Lemma step_agree rgo p t q key :
  range_ok rgo -> wf_view rgo p -> ratio_ok (tRatio t) -> fenced p t -> key_in rgo key ->
  step p t q -> agree p (rerange rgo q) key.
Proof.
  intros Hrg Hwf Ht Hf Hkey Hstep. pose proof (step_wf rgo p t q Hrg Hwf Ht Hstep) as Hwf'.
  pose proof Hwf as [Hmv Hst Hramp Hprim Hsrc]. unfold fenced in Hf.
  destruct Hstep as [r h Hrl Hs HR HH H0 Hp0|r h Hrl Hs HR HH|tg nm Hhd Hs Htg Htp|tg nm Hhd Hs Htg Htp|tg nm Hhd Hs Htg Htp
    |r x l Hhd Hs HR HH Hhash Hg|r x l Hhd Hto Hs HR Hhash Hg Hor Hw|r Hhd Hs HR|r Hhd Hs HR Hw|Hhd Hs|Hrl Hhd Hs];
    try (rewrite HR in Hramp; destruct Hramp as (_ & Hok & Hrgo & Hhold); pose proof Hok as (Hrh & Hrr & _));
    try (rewrite Hs in Hsrc; destruct (Hsrc ltac:(discriminate)) as [HS HPS]).
  - destruct (settled_key rgo _ key Hwf') as (Hw1 & rest & Hr1); [discriminate|]. apply agree_sym.
    eapply (agree_unmoved rgo); [exact Hw1|exact Hr1|assumption|exact HR|reflexivity|by apply InRange_empty].
  - eapply (agree_ramps rgo); try eassumption; try reflexivity; simpl; rewrite InRange_rehold by assumption; tauto.
  - destruct (settled_key rgo p key Hwf) as (Hw1 & rest & Hr1); [rewrite Hs; discriminate|].
    eapply (agree_unmoved rgo); [exact Hw1|exact Hr1|assumption|reflexivity| |by apply InRange_empty]. symmetry. by apply (leave_source tg nm).
  - rewrite Hhd, Hs in Hf. unfold Held, whole_ramp in Hf. rewrite Hmv in Hf. destruct (pRamp p); [|naive_solver].
    destruct Hramp as [E _]. rewrite Hs in E. discriminate E.
  - rewrite Hhd, Hs in Hf. unfold Held, whole_ramp in Hf. rewrite Hmv in Hf. destruct (pRamp p); [|naive_solver].
    destruct Hramp as [E _]. rewrite Hs in E. discriminate E.
  - eapply (agree_ramps rgo); try eassumption; try reflexivity; simpl; rewrite InRange_rehold by assumption; tauto.
  - rewrite Hhd, Hs, Hto in Hf. unfold Held in Hf. rewrite Hmv, HR in Hf.
    destruct (rHold r) as [h|] eqn:HH; [|naive_solver].
    eapply (agree_ramps rgo); try eassumption; try reflexivity; simpl; [by apply (grow_mono rgo r t)|].
    intros Hin. eapply (within_hold_covered r h x l); [assumption|by apply Hhold| |assumption|by apply Hw|].
    { exact (grow_ratio _ _ _ _ _ Hrr Ht Hg). } unfold with_ramp. rewrite Hrgo. exact Hin.
  - eapply (agree_ramps rgo); try eassumption; try reflexivity; simpl; rewrite InRange_rehold by assumption; tauto.
  - rewrite Hhd, Hs in Hf. unfold Held, whole_ramp in Hf. rewrite Hmv, HR in Hf.
    eapply (agree_moved rgo); try eassumption; try reflexivity; [discriminate|].
    destruct (f64_ltb (rRatio r) f1) eqn:Hlt; [right|left; apply InRange_full; [done|done|done|by rewrite Hrgo]].
    destruct (rHold r) as [h|] eqn:HH; [|naive_solver].
    eapply InHold_whole; [assumption|exact HH|by apply Hhold|by apply Hw|by rewrite Hrgo].
  - eapply (agree_settled rgo); try assumption; try reflexivity; [rewrite Hs|]; discriminate.
  - eapply (agree_settled rgo); [assumption|assumption|rewrite Hs; discriminate| |symmetry; by apply endCutover_primary].
    unfold endCutover. by destruct (_ && _).
Qed.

### [Task description]
Each line of the data in which the string "Hramp" appears needs to be copied.

### [Output]
  pose proof Hwf as [Hmv Hst Hramp Hprim Hsrc]. unfold fenced in Hf.
    try (rewrite HR in Hramp; destruct Hramp as (_ & Hok & Hrgo & Hhold); pose proof Hok as (Hrh & Hrr & _));
    destruct Hramp as [E _]. rewrite Hs in E. discriminate E.
    destruct Hramp as [E _]. rewrite Hs in E. discriminate E.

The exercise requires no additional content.